A PHOTO EXHIBITION BY MARISA SRIJUNPLEANG DISPLAYS THE MEMORIES STEMMING FROM THE KHMER ROUGE PERPETRATED GENOCIDE WITH PHOTOS OF GRASS FLOWERS EMERGING AMID BARREN LANDSCAPES INSTEAD OF THE CLEAR DEPICTION OF VIOLENCE
TEXT: KANDECH DEELEE
PHOTO COURTESY OF HOP – HUB OF PHOTOGRAPHY
(For Thai, press here)
Within the seemingly uninterrupted narrative of national history, scattered fragments of lesser-known histories remain struggling on the margins. ‘Blooms with The Wind Blows’ is Marisa Srijunpleang’s first solo exhibition, curated by Nutdanai Songsriwilai. The exhibition explores the journey of an artist seeking to revisit the paths of exile and to gather the lost familial memories stemming from the Cambodian genocide (1975-1979) perpetrated by the Khmer Rouge, also known as the Communist Party of Kampuchea.
Although the exhibition is rooted in a significant historical trauma, it conspicuously lacks any depiction of violence.
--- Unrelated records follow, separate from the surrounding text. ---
(** The fits that a change of the contents needs. *)
Lemma add_to_unspent_holds w v o w' : holds w v → c_ok ser_Output o → fits (o :: v_unspent v) (v_locked v) →
  add_to_unspent_index w o = Ok w' → holds w' (with_unspent v (o :: v_unspent v)).
Proof.
  intros [Hi Hb] Ho Hf Ha. unfold add_to_unspent_index in Ha. inv_ok Ha.
  destruct (modify_balances _ _ _ _ _ _ _ (o :: v_unspent v) (v_locked v) Ha0 Hb) as [Hb' Hg];
    [by apply Ho|done|by apply moved_in|by apply moved_none|].
  destruct (encoding_ok ser_Output o Ho) as (He & _ & _). rewrite He in Ha1. injection Ha1 as <-.
  apply put_written in Ha2 as [Hw Hn]. apply put_written in Ha as [Hw2 Hn2]. split.
  - eapply indexes_add_unspent; [by eapply indexes_modified|exact Hw|auto|exact Hw2|auto].
  - eapply balances_agree; [|eapply balances_agree; [|exact Hb']]; by eapply written_agree.
Qed.

Lemma remove_from_unspent_holds w v o U w' : holds w v → c_ok ser_Output o → v_unspent v ≡ₚ o :: U →
  fits U (v_locked v) → remove_from_unspent_index w o = Ok w' → holds w' (with_unspent v U).
Proof.
  intros [Hi Hb] Ho HU Hf Ha. unfold remove_from_unspent_index in Ha. inv_ok Ha.
  destruct (modify_balances _ _ _ _ _ _ _ U (v_locked v) Ha0 Hb) as [Hb' Hg];
    [by apply Ho|done|by apply moved_out|by apply moved_none|].
  apply del_written in Ha1 as [Hw _]; [|done]. apply del_written in Ha as [Hw2 _]; [|done]. split.
  - eapply indexes_remove_unspent; [by eapply indexes_modified|exact HU|exact Hw|exact Hw2].
  - eapply balances_agree; [|eapply balances_agree; [|exact Hb']]; by eapply written_agree.
Qed.

(** The two indexes of locked outputs share their outputs out. *)
Definition locked_indexes (d : D) (L : list Output) : Prop :=
  index (chars "lh") height_key enc d (filter by_height L) ∧
  index (chars "lt") timestamp_key enc d (filter (negb ∘ by_height) L).

Abbreviation locked_key o := (LOCKED_key currency (o_unlock_time o) (o_amount o) (o_global_index o)).

Lemma locked_key_cases o : locked_key o = if by_height o then height_key o else timestamp_key o.
Proof. unfold LOCKED_key, locked_prefix, by_height. by destruct (is_transaction_spend_time_block _ _). Qed.

Lemma filter_in (P : Output → bool) o L : P o = true → filter P (o :: L) = o :: filter P L.
Proof. intros HP. rewrite filter_cons_True; [done|]. by rewrite HP. Qed.
Lemma filter_out (P : Output → bool) o L : P o = false → filter P (o :: L) = filter P L.
Proof. intros HP. rewrite filter_cons_False; [done|]. rewrite HP. by intros []. Qed.

Lemma locked_insert d d' L o : locked_indexes d L → written d (locked_key o) (Some (enc o)) d' →
  get d (locked_key o) = None → locked_indexes d' (o :: L).
Proof.
  rewrite locked_key_cases. intros [Hh Ht] Hw Hn. destruct (by_height o) eqn:Hb.
  - split; [rewrite (filter_in by_height) by done|rewrite (filter_out (negb ∘ by_height)) by (cbn; by rewrite Hb)].
    + eapply index_insert; [|exact Hw|done|done]. intros x. by eexists.
    + eapply index_others; [exact Hw|done|done|done].
  - split; [rewrite (filter_out by_height) by done|rewrite (filter_in (negb ∘ by_height)) by (cbn; by rewrite Hb)].
    + eapply index_others; [exact Hw|done|done|done].
    + eapply index_insert; [|exact Hw|done|done]. intros x. by eexists.
Qed.

Lemma locked_delete d d' L L' o : locked_indexes d L → L ≡ₚ o :: L' → written d (locked_key o) None d' →
  locked_indexes d' L'.
Proof.
  rewrite locked_key_cases. unfold locked_indexes. intros [Hh Ht] HL Hw. rewrite HL in Hh, Ht. destruct (by_height o) eqn:Hb.
  - rewrite (filter_in by_height) in Hh by done. rewrite (filter_out (negb ∘ by_height)) in Ht by (cbn; by rewrite Hb). split.
    + by eapply index_delete.
    + eapply index_others; [exact Hw|done|done|done].
  - rewrite (filter_out by_height) in Hh by done. rewrite (filter_in (negb ∘ by_height)) in Ht by (cbn; by rewrite Hb). split.
    + eapply index_others; [exact Hw|done|done|done].
    + by eapply index_delete.
Qed.

Lemma take_locked_key o : take 2 (locked_key o) = if by_height o then chars "lh" else chars "lt".
Proof. rewrite locked_key_cases. by destruct (by_height o). Qed.

(** A write to the index of locked outputs leaves the other indexes. *)
Lemma locked_others {A} p (key : A → Key) val d x d' o l : written d (locked_key o) x d' →
  p ∈ [chars "un"; chars "uh"; chars "li"] → index p key val d l → index p key val d' l.
Proof.
  intros Hw Hp. rewrite !elem_of_cons, elem_of_nil in Hp. eapply index_others; [exact Hw| |].
  - destruct_or! Hp; by subst.
  - rewrite take_locked_key. destruct (by_height o); destruct_or! Hp; by subst.
Qed.

Lemma image_others {A} p (key : A → Key) val d x d' o l : written d (image_key o) x d' →
  p ∈ [chars "un"; chars "uh"; chars "lh"; chars "lt"] → index p key val d l → index p key val d' l.
Proof.
  intros Hw Hp. rewrite !elem_of_cons, elem_of_nil in Hp. eapply index_others; [exact Hw| |]; destruct_or! Hp; by subst.
Qed.

Ltac listed := solve [rewrite !elem_of_cons; auto 6].

Lemma locked_image_agree d x d' o p : written d (locked_key o) x d' → p ∈ [chars "ba"; chars "ki"] → agree p d d'.
Proof.
  intros Hw Hp. rewrite !elem_of_cons, elem_of_nil in Hp. eapply written_agree; [exact Hw| |].
  - destruct_or! Hp; by subst.
  - rewrite take_locked_key. destruct (by_height o); destruct_or! Hp; by subst.
Qed.

(** The entry of [LOCKED_INDEX_KI_AM_GI], which outputs without a key image do
    not have. *)
Definition image_written (d : D) (o : Output) (x : option Value) (d' : D) : Prop :=
  if has_image o then written d (image_key o) x d' else d' = d.

Lemma indexes_add_locked d d1 d2 v o : indexes d v → written d (locked_key o) (Some (enc o)) d1 →
  get d (locked_key o) = None → image_written d1 o (Some (unlock_value o)) d2 →
  (has_image o = true → get d1 (image_key o) = None) → indexes d2 (with_locked v (o :: v_locked v)).
Proof.
  intros [] Hw Hn Hw2 Hn2. destruct (locked_insert d d1 (v_locked v) o) as [Hh Ht]; [done..|].
  pose proof (locked_image_agree _ _ _ _ (chars "ki") Hw ltac:(listed)) as Hki.
  unfold image_written in Hw2. destruct (has_image o) eqn:Hb; [|subst d2];
    split; cbn [v_unspent v_locked v_images with_locked].
  all: try (eapply image_others; [exact Hw2|listed|]).
  all: try (eapply locked_others; [exact Hw|listed|done]). all: try done.
  - rewrite (filter_in has_image) by done. eapply index_insert; [|exact Hw2|auto|].
    + intros x. by eexists.
    + eapply locked_others; [exact Hw|listed|done].
  - intros ki. rewrite (images_other _ _ _ _ ki Hw2) by done. unfold KEYIMAGE_key. by rewrite Hki.
  - rewrite (filter_out has_image) by done. eapply locked_others; [exact Hw|listed|done].
  - intros ki. unfold KEYIMAGE_key. by rewrite Hki.
Qed.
Instead of overtly displaying the wounds, showcasing historical artifacts, or highlighting the painful legacies passed down through generations, the exhibition is filled with photographs of grass flowers emerging amid barren landscapes. These images feature no people or identifiable landmarks; the background consists only of overgrown grass, red soil, and dry branches, typical of any such terrain. ‘Blooms with The Wind Blows’ opts to diminish the vivid imagery of violence, instead assigning ordinary ‘grass flowers’ the role of narrating the memories of refugees from this genocidal episode.
Marisa began by tracing the paths her family once took as refugees. She started in Thailand, aiming to return to her grandfather’s original home in Cambodia. In the narratives of refugees from the Khmer Rouge regime, they often mention the act of burying their own identification documents in the soil to avoid detection and subsequent punishment by the Khmer Rouge. Marisa interweaves these stories with the image of grass sprouting and blooming along the refugee routes. Consequently, the emergence of grass along the way becomes an allegory for the reemergence of the refugees’ identities that were once abandoned along the journey.
Interestingly, what Marisa chooses to convey is not merely a direct connection between what remains and what is lost. Instead, she transforms the journey of retracing the refugee routes—a process she terms ‘re-translation’—into an opportunity to reinterpret and translate those stories through the grass flowers. Marisa blends narratives from refugees, personal memories, and traces of actual locations, intertwining them seamlessly with the ‘grass flowers.’
Furthermore, the act of crossing borders transcends the mere narrative of loss; it equally becomes an act of preservation. More than just the tragic obliteration of innocent lives, the genocide executed by the Khmer Rouge severely fractured cultural identities. This rupture is evident in the Cambodian ‘Sandonta’ ritual, where offerings of flowers serve to honor ancestral spirits. Today, while this practice has survived among the Thai descendants of Khmer refugees, it is no longer practiced in Cambodia. During this journey, Marisa collected seeds from the ‘Rak’ flowers (Crown Flower) she encountered along the way to create ‘Blooms with The Wind Blows,’ the piece emulating ‘Paka Bai Ben,’ a sacred floral arrangement used in the ‘Sandonta’ ceremony. The artwork became an act of reclamation; a vessel for salvaging and rekindling the scattered shards of memory and identity of refugees, bringing them back home, back into the embrace of their descendants, and back to their revered status as ancestors. This perfectly aligns with the nature of the art space, which serves as both an exhibition space and a ritual space, simultaneously overlapping one another.
In her video work ‘Phaka Der Plaw,’ Marisa unveils the stark reality that her grandfather’s once familiar abode has now succumbed to desolation. Yet, she stages a reunion within her piece ‘Grow and Remember Me.’ Here, an old frame that once cradled the solitary photograph of her grandfather now houses an image of wild grass flowers emerging through a dense thicket. Beyond symbolizing the return of refugees to their homelands, the landscape captured in the photograph evolves into a microcosm of refugee history, intricately interwoven with the broader fabric of national history. The image reflects the myriad challenges that refugees encounter. Through Marisa’s lens, the wild grass becomes a canvas where the interplay between identity and the concept of borderlands—both sharply defined and inherently ambiguous—unfolds. The blurred boundaries between the lush, overgrown grass and the budding flowers echo the refugees’ imperative to adapt to new environments, even as they are uprooted from their familiar, nurturing homelands. Yet, amidst this turmoil, ‘the wild grass’ perseveres. It continues to strive, struggle, and maintain its identity. Against the odds under a canopy that shelters and obscures, the flowers endure tenaciously.
Because seeking refuge is not merely an escape; it is another form of resistance.
The exhibition ‘Blooms with The Wind Blows’ is showcased at the HOP – Hub of Photography on the 3rd floor of Seacon Square, Srinakarin, from May 4 to July 21, 2024.